Yes it’s simple, but it is also smart. At one point, he tells his television audience “It’s not so much what we have in this life that matters, it’s what what we do with what we have.” How can this not make your children feel more alive?

I can’t describe it. For my children, it’s very real and they are hooked. They zip their jackets the same way and change their shoes when they get home from school. They listen to the wonderment of just being alive and marvel at just being a kid.

I sing and hum because I know the words. But I am sentimental, remembering being that kid that they are now. And hearing his gentle messages again, everything still applies. Yes, the world has changed, but his lessons are still relevant and as important today as when I watched.

Deep down, I am so happy they are enjoying Mr. Rogers as I did. And I have a small tear when he changes back into his jacket and out of his sneakers.

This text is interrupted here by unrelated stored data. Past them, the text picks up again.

(* ===== verification/ConfigTheorems.v ===== *)
(** * A validated configuration fits the service

    What [Validate] accepts is accepted by the components that get it: the I/O cache, the
    block count of files, the buckets of a backup; the directory of the cache is apart from
    the other data; every enabled service has a user who may use it. *)

From stdpp Require Import base strings list gmap.
From Stdlib Require Import Ascii.
From S2P Require Import Prelude Authz GoStr Checksum Store S3Object FileStream FileManager Multipart DiskCache IOCache.
From S2P Require Import BackupFmt BackupJobs ManifestSpec Config.
Import S3Object BackupFmt IOCache Config.

(** ** Paths *)

(** The components of a rooted path are plain names. *)
Lemma rooted_comps s : rooted s = true -> Forall comp (clean_comps s).
Proof.
  intros Hr. unfold clean_comps. rewrite Hr. apply Forall_rev.
  assert (forall l out, Forall (fun w => has_byte slash w = false) l -> Forall comp out ->
    Forall comp (fold_left (clean_step true) l out)) as Hfold.
  { induction l as [|w l IH]; intros out Hl Ho; [done|]. apply Forall_cons in Hl as [Hw Hl]. cbn. apply IH; [done|].
    unfold clean_step. destruct (decide (w = "" \/ w = ".")) as [|Hn]; [done|].
    destruct (decide (w = "..")) as [->|Hdd].
    - destruct out as [|x out]; [done|]. apply Forall_cons in Ho as [Hx Ho]. destruct (decide (x = "..")) as [->|]; [|done].
      by destruct Hx as (_ & _ & Hx & _).
    - apply Forall_cons. split; [|done]. split_and!; [by intros ->; apply Hn; left|by intros ->; apply Hn; right|done|done]. }
  apply Hfold; [apply split_on_no_sep|done].
Qed.

Lemma rel_elements_clean s : rooted s = true -> rel_elements (path_clean s) = clean_comps s.
Proof.
  intros Hr. pose proof (rooted_comps s Hr) as Hc. unfold rel_elements, path_clean. rewrite Hr.
  change ("/" +:+ join_slash (clean_comps s)) with (String slash (join_slash (clean_comps s))).
  rewrite split_on_root. cbn [List.filter negb String.eqb]. destruct (clean_comps s) as [|w ws] eqn:E; [done|].
  rewrite split_join; [|done|by apply comps_no_slash]. clear E. induction Hc as [|x l (Hx & _) _ IH]; [done|]. cbn.
  destruct (String.eqb x "") eqn:Ex; [by apply String.eqb_eq in Ex|]. cbn. by rewrite IH.
Qed.
Lemma strip_prefix (l k : list string) : strip_common l (l ++ k) = ([], k).
Proof. induction l as [|w l IH]; [by destruct k|]. cbn. by rewrite String.eqb_refl. Qed.
Lemma strip_prefix_r (l k : list string) : strip_common (l ++ k) l = (k, []).
Proof. induction l as [|w l IH]; [by destruct k|]. cbn. by rewrite String.eqb_refl. Qed.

It’s such a good feeling to know you’re alive.
It’s such a happy feeling,
You’re growing inside.
And when you wake up ready to say,
I think I’ll make a snappy new day.
It’s such a good feeling,
A very good feeling,
The feeling you know,
That I’ll be back,
When the day is new,
And I’ll have more ideas for you.
And you’ll have things you’ll want to talk about.
I will too.

Take a little time and begin again with Mr. Roger’s Neighborhood.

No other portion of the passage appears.